Instructions for the task:
How many lines in this data contain the string "mkConfigBuilder"? Reply with the number only.

Source material:
==========
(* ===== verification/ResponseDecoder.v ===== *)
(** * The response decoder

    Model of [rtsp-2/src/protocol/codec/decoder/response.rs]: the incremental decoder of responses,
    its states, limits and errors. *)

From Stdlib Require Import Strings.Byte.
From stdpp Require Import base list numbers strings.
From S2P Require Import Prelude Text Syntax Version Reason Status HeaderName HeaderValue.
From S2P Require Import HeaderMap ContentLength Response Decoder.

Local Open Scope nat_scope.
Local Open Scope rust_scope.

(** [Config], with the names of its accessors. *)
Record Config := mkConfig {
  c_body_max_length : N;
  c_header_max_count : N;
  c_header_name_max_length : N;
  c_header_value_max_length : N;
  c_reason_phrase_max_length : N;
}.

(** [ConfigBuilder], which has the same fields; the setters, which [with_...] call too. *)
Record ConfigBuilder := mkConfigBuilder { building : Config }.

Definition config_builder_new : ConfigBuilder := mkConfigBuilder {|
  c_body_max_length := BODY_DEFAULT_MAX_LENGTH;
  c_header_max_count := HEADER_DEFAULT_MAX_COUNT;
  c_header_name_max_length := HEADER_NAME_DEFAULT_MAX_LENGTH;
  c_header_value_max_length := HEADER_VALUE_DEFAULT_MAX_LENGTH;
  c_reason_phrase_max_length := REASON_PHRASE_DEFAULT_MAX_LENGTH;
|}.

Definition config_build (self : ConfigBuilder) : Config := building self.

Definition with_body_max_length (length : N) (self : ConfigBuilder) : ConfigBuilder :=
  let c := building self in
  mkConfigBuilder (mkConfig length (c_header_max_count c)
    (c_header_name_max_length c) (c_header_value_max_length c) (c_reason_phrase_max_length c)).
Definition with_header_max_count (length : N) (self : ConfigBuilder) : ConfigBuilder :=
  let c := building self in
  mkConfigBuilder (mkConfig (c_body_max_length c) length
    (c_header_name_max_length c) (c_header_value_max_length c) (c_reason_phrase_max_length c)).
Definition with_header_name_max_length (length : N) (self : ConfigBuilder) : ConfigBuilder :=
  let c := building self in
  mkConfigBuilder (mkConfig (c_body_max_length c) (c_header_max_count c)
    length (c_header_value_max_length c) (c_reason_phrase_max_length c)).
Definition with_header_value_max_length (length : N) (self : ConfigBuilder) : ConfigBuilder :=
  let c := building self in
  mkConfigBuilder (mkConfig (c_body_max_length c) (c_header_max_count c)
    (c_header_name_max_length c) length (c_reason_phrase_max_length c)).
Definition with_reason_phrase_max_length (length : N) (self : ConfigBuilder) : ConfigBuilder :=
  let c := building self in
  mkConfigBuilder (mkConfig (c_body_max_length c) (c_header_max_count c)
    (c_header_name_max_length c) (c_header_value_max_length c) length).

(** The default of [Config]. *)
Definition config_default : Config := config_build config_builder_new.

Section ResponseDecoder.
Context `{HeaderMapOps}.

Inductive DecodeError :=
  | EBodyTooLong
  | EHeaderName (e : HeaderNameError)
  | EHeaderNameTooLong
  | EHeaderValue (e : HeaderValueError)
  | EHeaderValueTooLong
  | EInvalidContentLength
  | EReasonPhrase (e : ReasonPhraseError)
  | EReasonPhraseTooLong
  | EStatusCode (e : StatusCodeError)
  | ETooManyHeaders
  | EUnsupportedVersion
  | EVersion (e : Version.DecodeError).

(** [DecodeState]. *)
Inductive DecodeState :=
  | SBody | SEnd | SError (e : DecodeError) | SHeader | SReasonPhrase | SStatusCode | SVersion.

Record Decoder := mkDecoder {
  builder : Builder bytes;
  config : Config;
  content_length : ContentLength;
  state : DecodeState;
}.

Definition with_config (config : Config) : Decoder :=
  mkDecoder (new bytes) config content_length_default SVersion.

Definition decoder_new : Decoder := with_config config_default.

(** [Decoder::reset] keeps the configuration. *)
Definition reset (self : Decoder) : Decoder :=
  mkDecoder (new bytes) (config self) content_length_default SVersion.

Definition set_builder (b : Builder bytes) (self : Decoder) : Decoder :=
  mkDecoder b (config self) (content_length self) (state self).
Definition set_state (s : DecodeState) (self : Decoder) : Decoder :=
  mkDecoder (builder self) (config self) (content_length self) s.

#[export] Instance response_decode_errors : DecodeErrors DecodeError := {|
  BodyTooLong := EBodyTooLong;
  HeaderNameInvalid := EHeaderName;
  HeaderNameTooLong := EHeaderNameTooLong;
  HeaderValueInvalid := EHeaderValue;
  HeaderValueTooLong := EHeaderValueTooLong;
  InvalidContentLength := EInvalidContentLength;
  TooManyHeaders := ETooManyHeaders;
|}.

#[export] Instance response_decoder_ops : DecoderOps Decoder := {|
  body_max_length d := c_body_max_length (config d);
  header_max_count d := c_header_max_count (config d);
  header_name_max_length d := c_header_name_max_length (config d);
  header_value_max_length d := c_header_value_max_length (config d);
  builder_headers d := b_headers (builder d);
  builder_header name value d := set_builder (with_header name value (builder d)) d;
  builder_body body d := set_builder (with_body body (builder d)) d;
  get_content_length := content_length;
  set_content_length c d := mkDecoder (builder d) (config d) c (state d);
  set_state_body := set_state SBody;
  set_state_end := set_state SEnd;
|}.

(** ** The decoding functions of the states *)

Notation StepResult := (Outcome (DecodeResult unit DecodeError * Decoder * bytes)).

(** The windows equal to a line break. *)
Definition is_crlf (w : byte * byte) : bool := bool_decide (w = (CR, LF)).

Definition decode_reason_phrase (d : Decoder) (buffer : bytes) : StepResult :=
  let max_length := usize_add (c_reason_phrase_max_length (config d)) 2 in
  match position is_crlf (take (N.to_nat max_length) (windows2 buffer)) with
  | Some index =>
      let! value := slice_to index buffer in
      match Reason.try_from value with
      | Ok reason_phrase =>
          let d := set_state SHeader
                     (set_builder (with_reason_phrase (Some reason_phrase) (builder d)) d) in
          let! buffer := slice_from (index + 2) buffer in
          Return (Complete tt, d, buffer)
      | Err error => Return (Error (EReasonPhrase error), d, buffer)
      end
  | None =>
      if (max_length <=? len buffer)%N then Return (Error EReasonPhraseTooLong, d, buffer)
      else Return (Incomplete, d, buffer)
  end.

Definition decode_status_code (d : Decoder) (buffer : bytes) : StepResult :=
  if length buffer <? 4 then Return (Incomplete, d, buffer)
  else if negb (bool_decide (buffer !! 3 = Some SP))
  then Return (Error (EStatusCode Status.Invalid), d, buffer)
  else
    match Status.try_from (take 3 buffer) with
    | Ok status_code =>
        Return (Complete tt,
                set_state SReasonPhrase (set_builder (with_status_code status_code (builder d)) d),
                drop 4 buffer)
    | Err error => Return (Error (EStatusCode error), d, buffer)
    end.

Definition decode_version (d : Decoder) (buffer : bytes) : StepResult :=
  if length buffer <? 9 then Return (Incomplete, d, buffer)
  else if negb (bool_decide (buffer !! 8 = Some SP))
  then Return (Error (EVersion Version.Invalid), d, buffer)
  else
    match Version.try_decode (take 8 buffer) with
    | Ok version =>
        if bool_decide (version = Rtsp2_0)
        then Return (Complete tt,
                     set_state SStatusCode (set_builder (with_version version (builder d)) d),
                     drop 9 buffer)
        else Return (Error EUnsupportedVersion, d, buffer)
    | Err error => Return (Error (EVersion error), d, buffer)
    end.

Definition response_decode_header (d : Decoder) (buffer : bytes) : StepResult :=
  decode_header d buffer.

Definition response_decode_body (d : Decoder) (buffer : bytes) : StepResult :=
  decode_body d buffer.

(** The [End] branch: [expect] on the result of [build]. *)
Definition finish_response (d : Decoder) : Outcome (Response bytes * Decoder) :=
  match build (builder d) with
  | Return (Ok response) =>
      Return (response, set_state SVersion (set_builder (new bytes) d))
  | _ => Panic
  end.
==========
Expected output:
7